Awni Al-Subu, MD
Associate Professor of Pediatrics
University of Wisconsin Hospital and Clinics
Madison, Wisconsin
Disclosure information not submitted.
Kari Nelson, APNP
Nurse Practitioner
University of Wisconsin School of Medicine and Public Health, United States
Disclosure information not submitted.
Kate Amond, NP
Nurse Practitioner
University of Wisconsin School of Medicine and Public Health, United States
Disclosure information not submitted.
Paige Selenski
PICU RESEARCH COORDINATOR
University of Wisconsin School of Medicine and Public Health, United States
Disclosure information not submitted.
Michael Lasarev, M.S.
Biostatistician
University of Wisconsin School of Medicine and Public Health, United States
Disclosure information not submitted.
Entela Lushaj, MD, PhD
Senior Scientist
University of Wisconsin School of Medicine and Public Health, United States
Disclosure information not submitted.
Petros Anagnostopoulos, MD, MBA
Professor of Surgery
University of Wisconsin School of Medicine and Public Health, United States
Disclosure information not submitted.
Title: Hypovitaminosis and Vitamin C Deficiency in Pediatric Patients Undergoing Cardiopulmonary Bypass
Background: Vitamin C levels are known to be decreased in adult critical illness and associated with illness severity. Cardiopulmonary bypass (CPB) can lead to significant inflammation, endothelial dysfunction, and interruption of nutrition during the perioperative period.
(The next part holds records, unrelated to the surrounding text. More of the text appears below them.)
(* ===== verification/BrkApp.v ===== *)
(** The program [pkg/app/brk] on the kernel: it prints, asks for the end of its heap, moves
    it up by 0x1000, and checks the answer.  As for [Hello], the address at which the allocator of the
    program puts each text is an argument; that the memory allocated for a text is given back
    afterwards is left out. *)
From S2P Require Import Prelude Arch Pid Sync Frames Elf Stack Heap Vm Context Resource Data Process Manager Syscall.
From S2P Require Import Scheduler KernelExample RoundRobin Lifecycle Dispatch Reachable SyscallFacts Text Effects Spaces Exit Teardown UserLib Runtime UserPrint Hello.
From stdpp Require Import strings.
#[local] Open Scope Z_scope.

Section Brk.
Context `{Profile} `{!X86_64} `{!X86_64_Laws _} {PT Q UA : Type} `{!Mapper PT} `{!ArrayQueue Q} `{!UserAllocator UA}.
Context (mapping : PT → Z → Z → option (Z * Z)) `{!Mapper_Laws PT mapping}.
Context (PHYSICAL_OFFSET : option Z) (cpuid : nat) (selector : Z * Z) (clock_nanos : Z).
Context (Layout_of : list Z → Z * Z).
#[local] Abbreviation K := (Kernel PT Q).
#[local] Abbreviation St := (Kernel PT Q * UA)%type.
#[local] Abbreviation wf := (wf cpuid).
#[local] Abbreviation call := (call (PT := PT) (Q := Q) (UA := UA) PHYSICAL_OFFSET cpuid selector clock_nanos Layout_of).
#[local] Abbreviation own_heap := (own_heap (PT := PT) (Q := Q) mapping cpuid).

(** The registers of the program, and where its texts are put. *)
Context (ctx : ProcessContext) (buf : Z).
#[local] Abbreviation println :=
  (println (PT := PT) (Q := Q) (UA := UA) PHYSICAL_OFFSET cpuid selector clock_nanos Layout_of ctx buf).

(** The program's [unwrap], [expect] and [assert!] end it. *)
Definition or_panic {A} (o : option A) (f : A → M St end_of_main) : M St end_of_main :=
  match o with Some a => f a | None => mret Panicked end.

(** [x + y] of [usize] *)
Definition add_usize (x y : Z) : option Z :=
  if x + y <? 2 ^ 64 then Some (x + y) else if debug_assertions then None else Some (wrap 64 (x + y)).

(** [{:#x}] *)
Definition hex (n : Z) : str := chars "0x" ++ show 16 n.

Definition brk_main : M St end_of_main :=
  println (chars "hello, this is a brk test!");;
  r ← call (User.sys_brk None) ctx;
  or_panic (User.brk_of r) (λ heap_start,
  println (chars "Heap start: " ++ hex heap_start);;
  or_panic (add_usize heap_start 0x1000) (λ heap_end,
  println (chars "Heap end: " ++ hex heap_end);;
  r ← call (User.sys_brk (Some heap_end)) ctx;
  or_panic (User.brk_of r) (λ ret,
  if ret =? heap_end then mret (Returned 0) else mret Panicked))).

(** ** Printing and the heap *)

(** Mapping does not depend on the contents of memory. *)
Lemma map_loop_mem root fl pages (t : Machine PT BootInfoFrameAllocator) m r t' :
  map_loop root fl pages t = Done (r, t') →
  map_loop root fl pages (mkMachine (tables t) (falloc t) m) = Done (r, mkMachine (tables t') (falloc t') m).
Proof.
  revert t. induction pages as [|p pages IH]; intros t Hl; cbn [map_loop] in *; [by inv_done|].
  apply bind_Done in Hl as (o & t1 & Ha & Hl). unfold alloc_frame in Ha.
  destruct (allocate_frame (falloc t)) as [[o' a]| |] eqn:E; [|done..]. injection Ha as <- <-.
  rewrite (bind_step _ _ _ o' (mkMachine (tables t) a m)) by (unfold alloc_frame; simpl; by rewrite E).
  destruct o' as [f|]; [|by inv_done].
  apply bind_Done in Hl as (x & t2 & Hm & Hl). unfold page_map_to in Hm. simpl in Hm.
  destruct (map_to root p f fl (tables t) a) as [[[x' pt] a']| |] eqn:Em; [|done..]. injection Hm as <- <-.
  rewrite (bind_step _ _ _ x' (mkMachine pt a' m)) by (unfold page_map_to; simpl; by rewrite Em).
  destruct x' as [[]|e]; [by apply IH in Hl|by inv_done].
Qed.

Lemma after_own_heap o (s s' : St) cur p v reg e : after o s s' → own_heap s.1 cur p v reg e → own_heap s'.1 cur p v reg e.
Proof. intros [m ->] [H1 H2 H3 H4 H5 H6 H7]. by constructor. Qed.

Lemma after_wf o (s s' : St) : after o s s' → wf s.1 → wf s'.1.
Proof. intros Ha Hw. apply (after_silent PHYSICAL_OFFSET cpuid) in Ha. apply silent_sched in Ha. by eapply sched_eq_wf. Qed.

(** The lines of a run whose heap ends at [e]. *)
Definition brk_text (e : Z) : list str :=
  [chars "hello, this is a brk test!"; chars "Heap start: " ++ hex e; chars "Heap end: " ++ hex (e + 0x1000)].

(** A line, from any state of the run before the heap moves. *)
Lemma says n pa text outs (s s1 : St) :
  room PHYSICAL_OFFSET s.1 buf n pa → (bytes_said text ≤ n)%nat → Z.of_nat n < 2 ^ 63 →
  descriptor cpuid s.1 1 = Some (Console Stdout) → after outs s s1 →
  (∀ x, (∀ i, (i < n)%nat → x ≠ pa i) → Elf.mem (machine (kmem s1.1)) x = Elf.mem (machine (kmem s.1)) x) →
  ∃ s2, println text s1 = Done ((), s2) ∧ after (said text :: outs) s s2 ∧
    ∀ x, (∀ i, (i < n)%nat → x ≠ pa i) → Elf.mem (machine (kmem s2.1)) x = Elf.mem (machine (kmem s.1)) x.
Proof.
  intros [Hr Hi] Hl Hn Hd Ha Hm.
  destruct (println_says PHYSICAL_OFFSET cpuid selector clock_nanos Layout_of ctx buf text n pa s1) as (s2 & E & A & M);
    [|done|done|by rewrite (after_descriptor _ _ _ _ _ Ha)|].
  { split; [|done]. intros i Hin. rewrite (after_physical _ _ _ _ _ Ha). by apply Hr. }
  exists s2. split; [exact E|]. split; [exact (after_trans _ _ _ _ _ Ha A)|].
  intros x Hx. by rewrite (M x Hx), (Hm x Hx).
Qed.

(** C19: [brk]'s program on a process whose heap is well formed and not full, with its standard output
    open and room for its texts.  It comes to an end when the mapping of the missing pages does, with or
    without an error.  The console has been given its three lines, the old end of the heap and the
    one it asks for among them.  It ends with 0, and then its heap ends
    0x1000 bytes higher with exactly the missing pages mapped for it, or, when
    a page could not be mapped, with a panic of the program (not of the kernel), and its heap ends where
    it did.  Nothing else of the kernel changes, and no memory but that of the texts. *)
Theorem brk_app (s : St) cur p v reg e n pa :
  wf s.1 → own_heap s.1 cur p v reg e → (∀ off, PHYSICAL_OFFSET = Some off → 0 ≤ addr reg + off < 2 ^ 64) →
  is_Some PHYSICAL_OFFSET → e + 0x1000 ≤ HEAP_START + HEAP_SIZE →
  (∃ x, map_loop (addr reg) (map_flags true) (pages_between (heap_top e) (heap_top (e + 0x1000)))
          (machine (kmem s.1)) = Done x) →
  room PHYSICAL_OFFSET s.1 buf n pa → Z.of_nat n < 2 ^ 63 → Forall (λ text, (bytes_said text ≤ n)%nat) (brk_text e) →
  descriptor cpuid s.1 1 = Some (Console Stdout) →
  ∃ r s1 e' t, brk_main s = Done (r, (with_heap v e' t s1.1, s1.2)) ∧
    after (reverse (said <$> brk_text e)) s s1 ∧ Elf.mem t = Elf.mem (machine (kmem s1.1)) ∧
    (∀ x, (∀ i, (i < n)%nat → x ≠ pa i) → Elf.mem t x = Elf.mem (machine (kmem s.1)) x) ∧
    (r = Panicked ∧ e' = e ∨
     r = Returned 0 ∧ e' = e + 0x1000 ∧ heap_wf mapping (addr reg) (tables t) e' ∧
     ∃ fs, mapped_exactly mapping (addr reg) (map_flags true) (pages_between (heap_top e) (heap_top e'))
             fs (tables (machine (kmem s.1))) (tables t)).
Proof.
  intros Hwf Ho Hoff Hs Hroom [[x tx] Hret] Hbuf Hn Hlen Hdesc. pose proof (oh_wf _ _ _ _ _ _ _ _ Ho) as Hh. destruct (Hh) as [Hr _].
  apply Forall_cons in Hlen as [Hl1 Hlen]. apply Forall_cons in Hlen as [Hl2 Hlen]. apply Forall_cons in Hlen as [Hl3 _].
  assert (He : 0 < e < 2 ^ 47 - 0x2000).
  { unfold heap_range, HEAP_SIZE, HEAP_PAGES, PAGE_SIZE, HEAP_START in *. lia. }
  destruct (says n pa _ _ s s Hbuf Hl1 Hn Hdesc (after_refl s) (λ _ _, eq_refl)) as (s1 & E1 & A1 & M1).
  destruct (says n pa _ _ s s1 Hbuf Hl2 Hn Hdesc A1 M1) as (s2 & E2 & A2 & M2).
  destruct (says n pa _ _ s s2 Hbuf Hl3 Hn Hdesc A2 M2) as (s3 & E3 & A3 & M3).
  pose proof (after_own_heap _ _ _ _ _ _ _ _ A1 Ho) as Ho1. pose proof (after_own_heap _ _ _ _ _ _ _ _ A3 Ho) as Ho3.
  assert (Hb0 : HeapOps.brk (addr reg) HEAP_START None (e, machine (kmem s1.1)) = Done (Some e, (e, machine (kmem s1.1)))).
  { unfold HeapOps.brk, HeapOps.load_end. rewrite (bind_step _ _ _ e (e, machine (kmem s1.1))) by done.
    by rewrite VirtAddr_new_heap by done. }
  assert (H1 : HEAP_START ≤ e + 0x1000 ≤ HEAP_START + HEAP_SIZE) by (unfold heap_range in Hr; lia).
  assert (Hret3 : ∃ x, map_loop (addr reg) (map_flags true) (pages_between (heap_top e) (heap_top (e + 0x1000))) (machine (kmem s3.1)) = Done x).
  { destruct A3 as [m ->]. eexists. exact (map_loop_mem _ _ _ _ m _ _ Hret). }
  assert (Htab : tables (machine (kmem s3.1)) = tables (machine (kmem s.1))) by (by destruct A3 as [m ->]).
  destruct (brk_grows (addr reg) e (e + 0x1000) (machine (kmem s3.1)) Hr H1 ltac:(lia) Hret3) as [[r1 [e1 t1]] Hb].
  pose proof (brk_Done mapping _ (Some (e + 0x1000)) _ _ _ _ _ (oh_wf _ _ _ _ _ _ _ _ Ho3) ltac:(intros n' [= <-]; lia) Hb) as Hres.
  unfold brk_main. rewrite (bind_step _ _ _ _ _ E1). rewrite (bind_step _ _ s1 e s1); cycle 1.
  { rewrite (call_brk mapping PHYSICAL_OFFSET cpuid selector clock_nanos Layout_of None ctx s1 cur p v reg e (Some e) e (machine (kmem s1.1)));
      [|by eapply after_wf|done..]. rewrite with_heap_same by apply Ho1. by destruct s1. }
  assert (Hbo : ∀ x, 0 ≤ x < 2 ^ 47 → User.brk_of x = Some x).
  { intros y Hy. unfold User.brk_of, u64_max. by rewrite (proj2 (Z.eqb_neq _ _)) by lia. }
  rewrite Hbo by lia. cbn [or_panic]. rewrite (bind_step _ _ _ _ _ E2).
  unfold add_usize. rewrite (proj2 (Z.ltb_lt _ _)) by lia. cbn [or_panic]. rewrite (bind_step _ _ _ _ _ E3).
  rewrite (bind_step _ _ s3 (default u64_max r1) (with_heap v e1 t1 s3.1, s3.2)); cycle 1.
  { apply (call_brk mapping PHYSICAL_OFFSET cpuid selector clock_nanos Layout_of (Some (e + 0x1000)) ctx s3 cur p v reg e r1 e1 t1); try done.
    - by eapply after_wf.
    - intros y [= <-]. split; [lia|left; lia]. }
  rewrite Htab in Hres.
  destruct Hres as [(Hno & _)|[(_ & -> & -> & Hm & Hwf' & Hfs)|(_ & -> & -> & Hm)]]; [done| |].
  - simpl. rewrite Hbo by lia. cbn [or_panic]. rewrite Z.eqb_refl. exists (Returned 0), s3, (e + 0x1000), t1.
    split_and!; [done|exact A3|exact Hm|intros y Hy; rewrite Hm; by apply M3|right; by split_and!].
  - exists Panicked, s3, e, t1. split_and!; [done|exact A3|exact Hm|intros y Hy; rewrite Hm; by apply M3|by left].
Qed.

End Brk.

(** ** An example: the process of [Hello] runs [brk] *)

Section BrkWitnesses.
#[local] Existing Instance x86_ref.
#[local] Existing Instance release.

Definition brk_proc : Process :=
  default (mkProcess 0 (inner_example Running 0 0 stack_example)) (lookup_proc hello_start.1 2).
Definition brk_at (i : nat) : Z := default 0 offset_example + 0x20008 + Z.of_nat i.

Lemma brk_heap_wf : heap_wf table_mapping 0x10000 (tables (machine (kmem hello_start.1))) HEAP_START.
Proof.
  split; [unfold heap_range, HEAP_SIZE, HEAP_PAGES, PAGE_SIZE; lia|]. intros p Hp.
  replace (heap_pages HEAP_START) with (@nil Z) by (vm_compute; reflexivity).
  apply elem_of_heap_pages in Hp as [_ Hp]; [|apply heap_limit_range].
  replace (tables (machine (kmem hello_start.1))) with
    (<[(0x10000, STACK_MAX) := (0x20000, 7)]>
      (<[(0x10000, 0x401000) := (0x11000, 9223372036854775815)]> {[(0x10000, STACK_INIT_BOT) := (0x12000, 7)]}) : table)
    by (vm_compute; reflexivity).
  assert (Hb : heap_top (HEAP_START + HEAP_SIZE) = HEAP_START + HEAP_SIZE + PAGE) by (vm_compute; reflexivity).
  rewrite Hb in Hp. unfold table_mapping, STACK_INIT_BOT, STACK_MAX, STACK_DEF_SIZE, STACK_DEF_PAGE, PAGE, HEAP_START, HEAP_SIZE, HEAP_PAGES, PAGE_SIZE in *.
  rewrite !lookup_insert_ne, lookup_singleton_ne by (intros [= <-]; lia).
  split; [by intros [x [=]]|by intros ?%elem_of_nil].
Qed.

Lemma brk_own_heap :
  own_heap table_mapping 0 hello_start.1 2 brk_proc app_runs_vm (mkCr3 0x10000 0) HEAP_START.
Proof.
  constructor; [vm_compute; reflexivity..|eexists; vm_compute; reflexivity|reflexivity|vm_compute; reflexivity|].
  exact brk_heap_wf.
Qed.

Lemma brk_offset off : offset_example = Some off → 0 ≤ 0x10000 + off < 2 ^ 64.
Proof. intros [= <-]. lia. Qed.

Lemma brk_maps :
  ∃ x, map_loop 0x10000 (map_flags true) (pages_between (heap_top HEAP_START) (heap_top (HEAP_START + 0x1000)))
    (machine (kmem hello_start.1)) = Done x.
Proof. eexists (_, _). apply (value_state _ _ (machine (kmem hello_start.1))). vm_compute. reflexivity. Qed.

Lemma brk_room : room offset_example hello_start.1 hello_buf 40 brk_at.
Proof.
  split; [|unfold brk_at; intros i j _ _; lia]. intros i Hi.
  assert (Hall : forallb (λ i, bool_decide (physical offset_example hello_start.1 (hello_buf + Z.of_nat i) = Some (brk_at i))) (seq 0 40) = true)
    by (vm_compute; reflexivity).
  rewrite forallb_forall in Hall. specialize (Hall i). rewrite bool_decide_eq_true in Hall. apply Hall, in_seq. lia.
Qed.

(** 0x1000 bytes cost two pages: the page of the end belongs to the heap. *)
Lemma brk_app_witness :
  ∃ r s1 e' t, brk_main offset_example 0 (8, 16) 0 layout_example (regs_example 3) hello_buf hello_start =
    Done (r, (with_heap app_runs_vm e' t s1.1, s1.2)) ∧
    output (io (data s1.1)) = [said (chars "Heap end: 0x200000001000"); said (chars "Heap start: 0x200000000000");
      said (chars "hello, this is a brk test!")] ++ output (io (data hello_start.1)) ∧
    pages_between (heap_top HEAP_START) (heap_top (HEAP_START + 0x1000)) = [HEAP_START; HEAP_START + 0x1000].
Proof.
  destruct (brk_app table_mapping offset_example 0 (8, 16) 0 layout_example (regs_example 3) hello_buf hello_start 2 brk_proc
    app_runs_vm (mkCr3 0x10000 0) HEAP_START 40 brk_at (proj1 hello_good) brk_own_heap brk_offset)
    as (r & s1 & e' & t & Hm & Ha & _).
  - by eexists.
  - unfold HEAP_SIZE, HEAP_PAGES, PAGE_SIZE. lia.
  - exact brk_maps.
  - exact brk_room.
  - lia.
  - repeat (constructor; [vm_compute; lia|]). constructor.
  - vm_compute. reflexivity.
  - exists r, s1, e', t. split; [exact Hm|]. split; [|vm_compute; reflexivity]. destruct Ha as [m ->].
    vm_compute. reflexivity.
Defined.

End BrkWitnesses.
Combining these effects, children with congenital heart disease (CHD) and undergoing cardiac surgery might be at increased risk for low circulating vitamin C levels. This study aimed to investigate the risk of hypovitaminosis C (serum concentration < 23 µmol/L) and vitamin C deficiency (serum concentration < 11.4 µmol/L) in pediatric patients with congenital heart disease undergoing surgical repair using cardiopulmonary bypass.
Design/Methods: An ongoing prospective single-center observational study evaluating the perioperative time course of vitamin C levels in critically ill children (< 18 years of age) who are undergoing congenital heart surgery using CPB. Vitamin C serum levels were collected and recorded preoperatively (before CPB) and postoperatively (upon admission to the ICU, 24 hours, and 72 hours).
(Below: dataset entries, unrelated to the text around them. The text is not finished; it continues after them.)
(** * droidrunnerd: the task queue and its single-worker sequencer

    A shallow embedding of [server/main.go] (request validation) and
    [server/queue.go] (the [Queue] type: Submit, Get, All, Position, Cancel,
    Clear, Run/process) together with the properties the design document
    states about them.

    Conventions.
    - Go [string] is [string]; Go [int] is [Z]; [time.Time] is [Time] (a [Z],
      the zero value being [0]); [time.Now()] is an argument [now].
    - [*Task] is an index into [heap]; [q.tasks] maps an ID to such an index,
      so two holders of one pointer see each other's writes.
    - Every function below is one critical section of the source (the code
      between [q.mu.Lock()] and [q.mu.Unlock()]); the interleavings of the
      goroutines are the sequences of these sections.
    - Library calls whose result the code only branches on are inputs:
      [Process.Kill()] (its error), [cmd.Run()] (the process it starts, its
      error and the two captured streams) and [json.Unmarshal] (the decoded
      envelope, if any).
    - [cmd.Process] is nil until [cmd.Run()] has started the process;
      [Process.Kill()] on a nil [Process] is a nil-pointer panic, which
      leaves the queue as it was (the deferred [Unlock] runs, and [net/http]
      recovers the panic of a handler). *)

From stdpp Require Import base option list gmap strings.
From Stdlib Require Import ZArith Ascii Lia.

Open Scope string_scope.
Open Scope Z_scope.

(** ** Data model *)

Definition Time := Z.

(** A decoded JSON value, as [encoding/json] hands it out for [any]. *)
#[warnings="-register-all"]
Inductive json :=
  | JNull
  | JBool (b : bool)
  | JInt (z : Z)
  | JFloat (lit : string)
  | JStr (s : string)
  | JArr (l : list json)
  | JObj (fields : list (string * json)).
(** * Verification of [scripts/benchmark_models.py]

    A shallow embedding of the benchmark core: the percentile estimator,
    the endpoint normalisation of [ServerSpec], the trial executor
    [run_single_chat], the semaphore-bounded scheduler [run_benchmark] and
    the aggregator [aggregate].

    Conventions of the embedding.
    - A Python [str] is a list of Unicode code points ([pystr]).
    - A Python [int] is a [Z].
    - A finite Python [float] is an exact rational ([Q]); rounding is not
      modelled, values are read up to it.  Overflow and underflow are not
      modelled either: a statement that depends on how large or how small
      a float can be carries the range as a hypothesis.  [float("nan")] is
      the extra constructor [NaN] of [pyfloat].
    - A computation that may raise returns a [result]: [Ok v] or [Raise e].
    - The network and the clock are inputs: an [AsyncClient] records what
      the HTTP client delivers to one trial together with the
      [time.perf_counter()] readings taken while it is handled.
    - The event loop of asyncio is a transition system on the counter of
      the semaphore and the waiting, running and completed trials. *)

From Stdlib Require Import ZArith QArith Qround List String Ascii Bool.
From Stdlib Require Import Lia Lqa Permutation Sorted.
Import ListNotations.

Open Scope Z_scope.

(** ** Python runtime: strings, exceptions, indexing *)

Definition pystr := list N.

(** A literal of the source, as code points. *)
Definition lit (s : string) : pystr :=
  map N_of_ascii (list_ascii_of_string s).

Definition pystr_eqb (a b : pystr) : bool :=
  if list_eq_dec N.eq_dec a b then true else false.

Definition len {A} (l : list A) : Z := Z.of_nat (List.length l).

Inductive exc_type :=
| AttributeError | TypeError | KeyError | IndexError
| ZeroDivisionError | ValueError | TransportError.

(** An exception object: its class and what [str(exc)] returns. *)
Record pyexc := mk_exc { exc_class : exc_type; exc_str : pystr }.
Lemma strip_nul_id (s : list Z) : 0 ∉ s -> strip_nul s = s.
Proof.
  unfold strip_nul. induction s as [|c t IH]; intros Hs; [reflexivity|].
  apply not_elem_of_cons in Hs as [Hc Ht].
  rewrite filter_cons_True by congruence. f_equal. apply IH, Ht.
Qed.

(** C7.  A text field decodes its slice as UTF-8 and drops every NUL
    character, wherever it stands; the 16-byte slot "__TEXT" followed by ten
    NUL bytes decodes to the six characters of "__TEXT". *)
Theorem text_field_strips_every_nul (tag : Z) (data : list byte)
    (bo : byte_order) (s : list Z) :
  is_str_tag tag = true ->
  utf8_decode data = Some s ->
  decode_int_field tag data bo = Ok (VStr (strip_nul s)) /\
  (0 ∉ strip_nul s) /\
  (forall a b, s = a ++ 0 :: b -> strip_nul s = strip_nul (a ++ b)) /\
  ((0 ∉ s) -> strip_nul s = s).
Proof.
  intros Htag Hdec. unfold is_str_tag in Htag. split; [|split; [|split]].
  - unfold decode_int_field. rewrite Htag, Hdec. reflexivity.
  - apply strip_nul_no_nul.
  - intros a b ->. apply strip_nul_middle.
  - apply strip_nul_id.
Qed.

Lemma text_field_strips_every_nul_witness :
  decode_int_field (char_t 16)
    [x5f; x5f; x54; x45; x58; x54; x00; x00; x00; x00; x00; x00; x00; x00;
     x00; x00] Little
  = Ok (VStr [95; 95; 84; 69; 88; 84]).
Proof.
  apply (text_field_strips_every_nul (char_t 16)
           [x5f; x5f; x54; x45; x58; x54; x00; x00; x00; x00; x00; x00; x00;
            x00; x00; x00] Little
           [95; 95; 84; 69; 88; 84; 0; 0; 0; 0; 0; 0; 0; 0; 0; 0]);
    reflexivity.
Defined.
Results: Thirty-six patients with median age of 8.1 [IQR 2.5,68] months were consented and enrolled between October 2020 and July 2021. Median CPB duration was 117 [86,15] minutes, and hospital length of stay was 8 [4,13] days. Average vitamin C level decreased from 84.1 (sd=24.3) µmol/L before CPB to 55.8 (sd=22.4) µmol/L upon admission to the ICU, a reduction of 28.7 (95% CI: 19.9–37.5; p< 0.001) µmol/L. Levels remained low on post-op days one and three compared to before CPB, averaging 25.3 (95% CI: 16.3–34.3; p< 0.001) and 21.8 (95% CI: 12.8–30.8; p< 0.001) µmol/L lower than before CPB. Three patients had hypovitaminosis C or vitamin C deficiency. Reduction in vitamin C serum levels was not associated with hospital length of stay (p=0.53).
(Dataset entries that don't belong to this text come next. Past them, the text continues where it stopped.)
Lemma generate_document_trace (st : session_state) (net : transport)
    (strftime : string -> string)
    (document_type document_details duration compensation jurisdiction
       parties : string) (tr : list event) (v : json) :
  all_space document_details = false ->
  make_api_request st net
    (drafting_full_prompt_text document_type document_details duration compensation
       jurisdiction parties)
    (drafting_system_prompt_text document_type jurisdiction) = (tr, Ok v) ->
  generate_document st net strftime
    (drafting_namespace document_type document_details duration compensation
       jurisdiction parties)
  = (st_spinner "Drafting document..." :: tr
       ++ (if json_truthy v
           then result_display "### Generated Document" v
                ++ [st_download_button "📥 Download Document" v
                      (replace_char " " "_" document_type +:+ "_"
                       +:+ strftime "%Y%m%d" +:+ ".txt")
                      "text/plain"]
           else []),
     Ok tt).
Proof.
  intros Hv Hcall.
  destruct (drafting_namespace_lookup document_type document_details duration
              compensation jurisdiction parties) as (Hty & Hde & _).
  unfold generate_document.
  rewrite (load_bound _ _ _ Hde), bind_ret, strip_blank, Hv. simpl negb. cbv iota.
  rewrite drafting_system_prompt_text_value, bind_ret,
    drafting_full_prompt_value, bind_ret.
  apply (spinner_call_display st net _ _ _
           (fun result =>
              show_result "### Generated Document" result ;;;
              document_type0 <-
                load (drafting_namespace document_type document_details duration
                        compensation jurisdiction parties) "document_type" ;;
              emit (st_download_button "📥 Download Document" result
                      (replace_char " " "_" document_type0 +:+ "_"
                       +:+ strftime "%Y%m%d" +:+ ".txt")
                      "text/plain"))
           (fun r => result_display "### Generated Document" r
                     ++ [st_download_button "📥 Download Document" r
                           (replace_char " " "_" document_type +:+ "_"
                            +:+ strftime "%Y%m%d" +:+ ".txt")
                           "text/plain"])
           tr v); [| exact Hcall].
  intros r. rewrite (load_bound _ _ _ Hty). reflexivity.
Qed.

Lemma generate_document_blank (st : session_state) (net : transport)
    (strftime : string -> string)
    (document_type document_details duration compensation jurisdiction
       parties : string) :
  all_space document_details = true ->
  generate_document st net strftime
    (drafting_namespace document_type document_details duration compensation
       jurisdiction parties)
  = ([st_warning "Please provide document details and requirements."], Ok tt).
Proof.
  intros Hv.
  destruct (drafting_namespace_lookup document_type document_details duration
              compensation jurisdiction parties) as (_ & Hde & _).
  unfold generate_document.
  rewrite (load_bound _ _ _ Hde), bind_ret, strip_blank, Hv. reflexivity.
Qed.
Conclusions: Pediatric patients undergoing cardiac surgery with CPB showed decreased vitamin C levels during the postoperative period. The effects of hypovitaminosis C and vitamin C deficiency in this population remains unclear, and further investigation is needed to understand the potential effect of treatment with intravenous vitamin C.